(** The [domain] field that the ['end'] callback of [/flushcache] reads:
    defined when the body arrived within the size cap and its [domain]
    field is a string. *)
Definition flush_domain (w : World) (req : Request) : option string :=
  match onData (req_chunks req) 0 "" with
  | (_, body, false) =>
      match querystring_domain w body with
      | Some (inl domain) => Some domain
      | Some (inr _) | None => None
      end
  | (_, _, true) => None
  end.

(** The answer of the [/flushcache] branch to a [POST]. *)
Definition cache_cleared : list Event :=
  cors ++ [EvReqOn;
           EvWriteHead 200 [("Content-Type", "text/plain")];
           EvWrite "Cache cleared";
           EvEnd].

(** Nothing of the response has been sent: the event is not [writeHead],
    [write] or [end]. *)
Definition unsent (e : Event) : Prop :=
  match e with
  | EvWriteHead _ _ | EvWrite _ | EvEnd => False
  | _ => True
  end.

Definition isDns (e : Event) : Prop :=
  match e with EvDns _ _ => True | _ => False end.

Definition isCacheSet (e : Event) : Prop :=
  match e with EvCacheSet _ _ => True | _ => False end.

(** The redirect status codes of the allow-list. *)
Definition allowedStatus (n : option Z) : Prop :=
  n = Some 301 ∨ n = Some 302 ∨ n = Some 307 ∨ n = Some 308.

(** A [writeHead] that carries a [Location] header has an allowed status. *)
Definition redirect_ok (e : Event) : Prop :=
  match e with
  | EvWriteHead status headers =>
      (∃ target, ("Location", target) ∈ headers) → allowedStatus (Some status)
  | _ => True
  end.

(** The invariant of the cache: every key is in lower case and every
    decision carries an allowed status. *)
Definition slot_ok (kv : string * CacheValue) : Prop :=
  JS.toLowerCase kv.1 = kv.1
  ∧ match kv.2 with Entry c => allowedStatus (httpStatus c) | Sentinel => True end.

Definition cache_ok (st : State) : Prop := Forall slot_ok (resolveCache st).

(** ** Sample configurations and collaborators *)

Definition env_lists (blacklist whitelist : option string) : Env :=
  {| WHITELIST_HOSTS := whitelist;
     BLACKLIST_HOSTS := blacklist;
     BLACKLIST_REDIRECT := None;
     HOME_DOMAIN := Some "forward.example";
     CACHE_EXPIRY_SECONDS := None |}.

Definition txt (value : string) : RR := {| type := 16; data := value |}.
Definition caa (value : string) : RR := {| type := 257; data := value |}.

(** A resolver that knows one host, [shop.example.com], with the TXT
    record [value] and no CAA record. *)
Definition dns_shop (value : string) (name : string) (rrtype : Z)
    : JsError + option (list RR) :=
  if String.eqb name "_.shop.example.com" && (rrtype =? 16)
  then inr (Some [txt value])
  else inr None.

(** A world over the environment [e] and the resolver [resolver] at time
    [now]: [isIPv4] knows the one literal of the samples, the body of a
    flush request is read as [domain=...] up to the next [&], and a name
    with a dot counts as a fully-qualified domain name. *)
Definition world_of (e : Env) (resolver : string → Z → JsError + option (list RR))
    (now : Z) : World :=
  {| env := e;
     env_loaded := e;
     dns := resolver;
     isIPv4 := fun h => String.eqb h "192.0.2.1";
     isIPv6 := fun _ => false;
     now_listener := now;
     now_buildCache := now;
     challengeCallbacks := None;
     getStat := "{}";
     encodeURIComponent := fun s => s;
     querystring_domain := fun body =>
       match stripPrefix "domain=" body with
       | Some rest => Some (inl (hd "" (JS.split "&" rest)))
       | None => None
       end;
     isFQDN := fun d => 0 <? JS.count dot d |}.

Definition world_shop (value : string) (now : Z) : World :=
  world_of (env_lists None None) (dns_shop value) now.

+---+

Work item
From the entries, report every line in which the string "allowedStatus" occurs.

Your response
Definition allowedStatus (n : option Z) : Prop :=
      (∃ target, ("Location", target) ∈ headers) → allowedStatus (Some status)
  ∧ match kv.2 with Entry c => allowedStatus (httpStatus c) | Sentinel => True end.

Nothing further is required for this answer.